Pepsi fans, rejoice.

The soft drink company has unveiled a new coffee-infused drink called Pepsi Café, which will be headed to a store near you in April, but only for a limited time. The drink, which is also available in a vanilla flavor, will be packed with almost twice as much caffeine as a regular Pepsi.

The drink will combine the taste of regular Pepsi with coffee, which doesn't sound too appealing to me, but hey. The soft drink brand is looking for ways to remain relevant as the decade comes to a close. "Cola has been a pretty stagnant category over the last 20-30 years," Todd Kaplan, vice president of marketing for Pepsi, told CNN Business. "As consumer preferences continue to evolve, we as Pepsi need to evolve as well to better meet those needs."

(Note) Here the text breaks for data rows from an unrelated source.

(** A save of what was read, and entries of the log. *)
Lemma power_save i e w o w' w'' :
  power_inv w -> e !! "id" = Some (id_of i) -> save_row e w = (o, w') ->
  ac_users w'' = ac_users w' -> (forall m, m ∈ ac_audit w -> m ∈ ac_audit w'') -> (is_admin e = true -> granted i w'') ->
  power_inv w'' /\ power_guar w w''.
Proof.
  intros [Hok Hun Hg] Hid Hs Hu Ha Hadm. pose proof (save_ok e w Hok Hun) as [Hok' Hun']. rewrite Hs in Hok', Hun'. cbn [snd] in *.
  apply save_spec in Hs as (_ & Hcase).
  assert (power_guar w w'') as HG by (intros j; by apply granted_more). split; [|done].
  constructor; [unfold users_ok; by rewrite Hu|unfold users_unique; by rewrite Hu|].
  intros j r. rewrite Hu. destruct Hcase as [(_ & ->)|(i' & base & r' & _ & Hr' & -> & Hat & _)]; [intros Hj Hi; by eapply HG, Hg|].
  assert (i' = i) as ->.
  { unfold saved_at, col in Hat. rewrite Hid in Hat. cbn [default] in Hat.
    destruct Hat as [(_ & _ & _ & H)|(_ & H)]; [done|]. change (as_int text_int (id_of i) = Some i') in H. rewrite as_int_id in H. congruence. }
  destruct (decide (i = j)) as [<-|Hne]; [|rewrite lookup_insert_ne by done; intros Hj Hi; by eapply HG, Hg].
  rewrite lookup_insert_eq. intros [= <-] Hi. unfold is_admin, col in Hi. rewrite Hr', saved_lookup in Hi by done.
  destruct (e !! "role") as [v|] eqn:Hrole; [apply Hadm; by unfold is_admin, col; rewrite Hrole|].
  destruct Hat as [(-> & _)|(-> & _)]; [done|]. destruct (ac_users w !! i) as [old|] eqn:Hold; [|done].
  apply HG. by eapply Hg.
Qed.

Abbreviation spec := (@rg AccountDB account_error power_inv (fun _ => power_guar)).
Abbreviation tame := (tame (E := account_error) power_inv power_guar).
Abbreviation lasts := (lasting power_guar).

Lemma keeps_accounts f : (forall w, ac_users (f w) = ac_users w) -> (forall w m, m ∈ ac_audit w -> m ∈ ac_audit (f w)) -> keeps power_inv power_guar f.
Proof. intros Hu Ha w Hw. apply power_same; [apply Hu|intros m; apply Ha|done]. Qed.

(** The last access of a request. *)
Lemma spec_last {A} t F (f : AccountDB -> outcome account_error A * AccountDB) :
  (forall w, power_inv w -> F w -> power_inv (f w).2 /\ power_guar w (f w).2) -> spec t F (attempts f) (fun _ _ => True).
Proof.
  intros Hf w Hw HF. destruct (Hf w Hw HF) as [HI HG]. split; [done|split; [done|]]. exists (fun _ => True). split; [done|split; [done|]]. by destruct (f w).1.
Qed.

Lemma power_refl w : power_guar w w.
Proof. by intros i. Qed.

(** The account is read first. *)
Lemma spec_user {A} t i (q : row -> action A) :
  (forall r, spec t (read_fact i r) (q r) (fun _ _ => True)) -> spec t (fun _ => True) (bind (the_user i) q) (fun _ _ => True).
Proof.
  intros Hq. unfold the_user, findById. cbn [bind reads access]. intros w Hw _. cbn [snd fst].
  split; [done|]. split; [apply power_refl|]. destruct (ac_users w !! i) as [r|] eqn:Hr; cbn [of_option bind].
  - exists (read_fact i r). split; [split; [by eapply po_ok|intros Hi; by eapply po_granted]|].
    split; [intros t' v v' _ _ Hv; by apply read_fact_lasting|apply Hq].
  - exists (fun _ => True). split; [done|]. split; [done|]. by intros v.
Qed.

Lemma add_entry_users admin row w : ac_users (add_entry admin row w).2 = ac_users w.
Proof. unfold add_entry. by destruct (_ && _). Qed.
Lemma add_entry_audit admin row w m : m ∈ ac_audit w -> m ∈ ac_audit (add_entry admin row w).2.
Proof. unfold add_entry. destruct (_ && _); cbn; [|done]. intros Hm. apply elem_of_app. by left. Qed.

(** A decision on an account. *)
Lemma spec_user_commit t admin row e i F :
  e !! "id" = Some (id_of i) ->
  (forall w now w', F w -> is_admin e = true -> (forall m, m ∈ ac_audit w -> m ∈ ac_audit w') -> row now ∈ ac_audit w' -> granted i w') ->
  spec t F (commit admin row (save_row e)) (fun _ _ => True).
Proof.
  intros Hid Hg. apply spec_last. intros w Hw HF. destruct (save_row e w) as [[r|x] w1] eqn:Hs; [|split; [done|apply power_refl]].
  pose proof Hs as Hs'. apply save_spec in Hs' as (Hrest & _). assert (ac_audit w1 = ac_audit w) as Ha by (rewrite Hrest; by destruct w).
  destruct (add_entry admin row w1) as [[u|x] w2] eqn:He; [|split; [done|apply power_refl]]. cbn [snd].
  pose proof (add_entry_users admin row w1) as Hu. pose proof (add_entry_audit admin row w1) as Hm. rewrite He in Hu, Hm. cbn [snd] in *. rewrite Ha in Hm.
  eapply (power_save i e); [done|done|exact Hs|exact Hu|exact Hm|]. intros Hadm. apply (Hg w (ac_clock w1)); [exact HF|done|exact Hm|].
  unfold add_entry in He. destruct (_ && _); [|done]. injection He as <- <-. cbn. apply elem_of_app. right. constructor.
Qed.

Lemma is_admin_insert k v (r : row) : k <> "role" -> is_admin (<[k := v]> r) = is_admin r.
Proof. intros Hk. unfold is_admin, col. by rewrite lookup_insert_ne. Qed.

Lemma spec_decision t admin row k v r i :
  k <> "role" -> k <> "id" -> spec t (read_fact i r) (commit admin row (save_row (<[k := v]> r))) (fun _ _ => True).
Proof.
  intros Hr Hi. apply rg_from. intros w _ Hw. exists (read_fact i r). split; [done|]. apply spec_user_commit with (i := i).
  - rewrite lookup_insert_ne by done. apply Hw.
  - intros w' now w'' [_ Hg] Hadm Hm _. rewrite is_admin_insert in Hadm by done. by eapply granted_more; [exact Hm|apply Hg].
Qed.

Lemma tame_ban i admin reason req d : tame (banUser sha256 column_ok text_int i admin reason req d).
Proof.
  intros t. unfold banUser. apply spec_user. intros r. destruct (negb (is_on r)); [by intros w|].
  apply spec_reads_then with (F' := fun _ => read_fact i r); [apply power_refl|done|intros _; apply read_fact_lasting|].
  intros now. by apply spec_decision.
Qed.
Lemma tame_unban i admin req : tame (unbanUser sha256 column_ok text_int i admin req).
Proof. intros t. unfold unbanUser. apply spec_user. intros r. destruct (is_on r); [by intros w|]. by apply spec_decision. Qed.

Lemma tame_entry admin row : tame (attempts (add_entry admin row)).
Proof. apply tame_attempts, keeps_accounts; [apply add_entry_users|intros w m; apply add_entry_audit]. Qed.

Lemma tame_role i role admin reason req : (role = "admin" -> grants i admin) ->
  tame (updateUserRole sha256 column_ok text_int i role admin reason req).
Proof.
  intros Hgr t. unfold updateUserRole. destruct (negb (includes role ROLES)); [by intros w|]. destruct (i =? admin) eqn:Hself.
  { revert t. apply tame_bind; [|intros _; apply tame_throw]. unfold logSecurityEvent, logAction. apply tame_try; [apply tame_entry|intros _; apply tame_ret]. }
  apply spec_user. intros r. destruct ((if json_truthy _ then _ else _) =s? role); [by intros w|].
  destruct ((role =s? "admin") && _); [by intros w|].
  apply rg_from. intros w _ Hw. exists (read_fact i r). split; [done|]. apply spec_user_commit with (i := i).
  { rewrite lookup_insert_ne by done. apply Hw. }
  intros w' now w'' _ Hadm _ Hrow. unfold is_admin, col in Hadm. rewrite lookup_insert_eq in Hadm. cbn in Hadm.
  right. exists admin. split; [intros ->; by rewrite Z.eqb_refl in Hself|]. apply str_eqb_eq in Hadm as ->.
  split; [by apply Hgr|]. left. eexists. split; [exact Hrow|]. by split_and!.
Qed.

Lemma tame_change i admin f a md notes req : tame (change_confession sha256 i admin f a md notes req).
Proof.
  unfold change_confession. apply tame_bind; [apply tame_reads, power_refl|intros c]. apply tame_bind; [apply tame_option|intros x].
  unfold commit. apply tame_attempts. intros w Hw. unfold put_confession. set (w1 := w <| ac_confessions ::= _ |>).
  set (R := moderation_row _ _ _ _ _ _ _ _). pose proof (add_entry_users admin R w1) as Hu. pose proof (add_entry_audit admin R w1) as Hm.
  destruct (add_entry admin R w1) as [[u|e] w2]; cbn [snd] in *; [|split; [done|apply power_refl]]. apply power_same; [exact Hu|exact Hm|done].
Qed.

(** A new account is an ordinary one. *)
Lemma col_default e (base : row) i k : k <> "id" -> includes k USER_COLUMNS = true -> e !! k = None ->
  col k (<["id" := id_of i]> (columns e ∪ base)) = col k base.
Proof. intros Hk Hc He. unfold col. by rewrite saved_lookup, He. Qed.

Lemma account_of_col k d email password username :
  includes k ["emailEncrypted"; "emailIv"; "emailTag"; "emailHash"; "password"; "username"] = false ->
  account_of sha256 bcrypt_hash encrypt d email password username !! k = None.
Proof.
  intros Hk. unfold account_of. destruct (encrypt (dr_iv d) email) as [[c iv] tag]. apply not_elem_of_list_to_map.
  intros Hin. apply includes_spec in Hin. cbn [fmap list_fmap fst] in Hin. cbn [map fst] in Hin.
  revert Hk Hin. unfold includes. cbn [existsb fmap list_fmap fst]. destruct (k =s? "emailEncrypted"), (k =s? "emailIv"), (k =s? "emailTag"),
    (k =s? "emailHash"), (k =s? "password"), (k =s? "username"); done.
Qed.

Lemma keeps_register d email password username :
  keeps power_inv power_guar (fun w => (save_row (account_of sha256 bcrypt_hash encrypt d email password username) w).2).
Proof.
  set (e := account_of _ _ _ _ _ _ _). intros w [Hok Hun Hg]. destruct (save_row e w) as [o w'] eqn:Hs. cbn [snd].
  pose proof (save_ok e w Hok Hun) as [Hok' Hun']. rewrite Hs in Hok', Hun'.
  apply save_spec in Hs as (Hrest & Hcase). assert (ac_audit w' = ac_audit w) as Ha by (rewrite Hrest; by destruct w).
  assert (power_guar w w') as HG by (intros j; apply granted_more; by rewrite Ha). split; [|done]. constructor; [done..|].
  intros j r. destruct Hcase as [(_ & ->)|(i & base & r' & _ & Hr' & -> & Hat & _)]; [intros Hj Hi; by eapply HG, Hg|].
  destruct (decide (i = j)) as [<-|Hne]; [|rewrite lookup_insert_ne by done; intros Hj Hi; by eapply HG, Hg].
  rewrite lookup_insert_eq. intros [= <-] Hi. unfold is_admin in Hi. rewrite Hr', col_default in Hi by (done || by apply account_of_col).
  destruct Hat as [(-> & _)|(_ & Hat)]; [done|]. unfold col, e in Hat. by rewrite account_of_col in Hat.
Qed.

Pepsi Café, which also comes in a vanilla flavor, will hit shelves throughout the United States in April for a limited time. It's nearly twice as caffeinated as a regular soda. https://t.co/RojFrv8CBK

— CNN (@CNN) December 12, 2019

This isn't Pepsi's first foray into the coffee-cola world. The company briefly experimented with a coffee drink called Pepsi Kona in 1996, and in the 2000s, they toyed with another product called Pepsi Max Cino. Both flopped, but Pepsi leaders believe that there are customers out there willing to give it a shot.

Consumers gave the new Pepsi Café a try and according to Danielle Barbaro, director of research and development at PepsiCo, they were "quite surprised about the synergy between cola and coffee." When they tried it, "they saw that the flavors really blended," she told CNN Business.

However, Kaplan seems to understand that the idea of coffee and cola combined still may not be an ideal choice for the average customer. "The concept of cola infused with coffee, for people to initially wrap their head around until they try it, it's gonna take some time to catch on," he said. Nonetheless, Pepsi thinks they're on to something: "we think there's a real market there."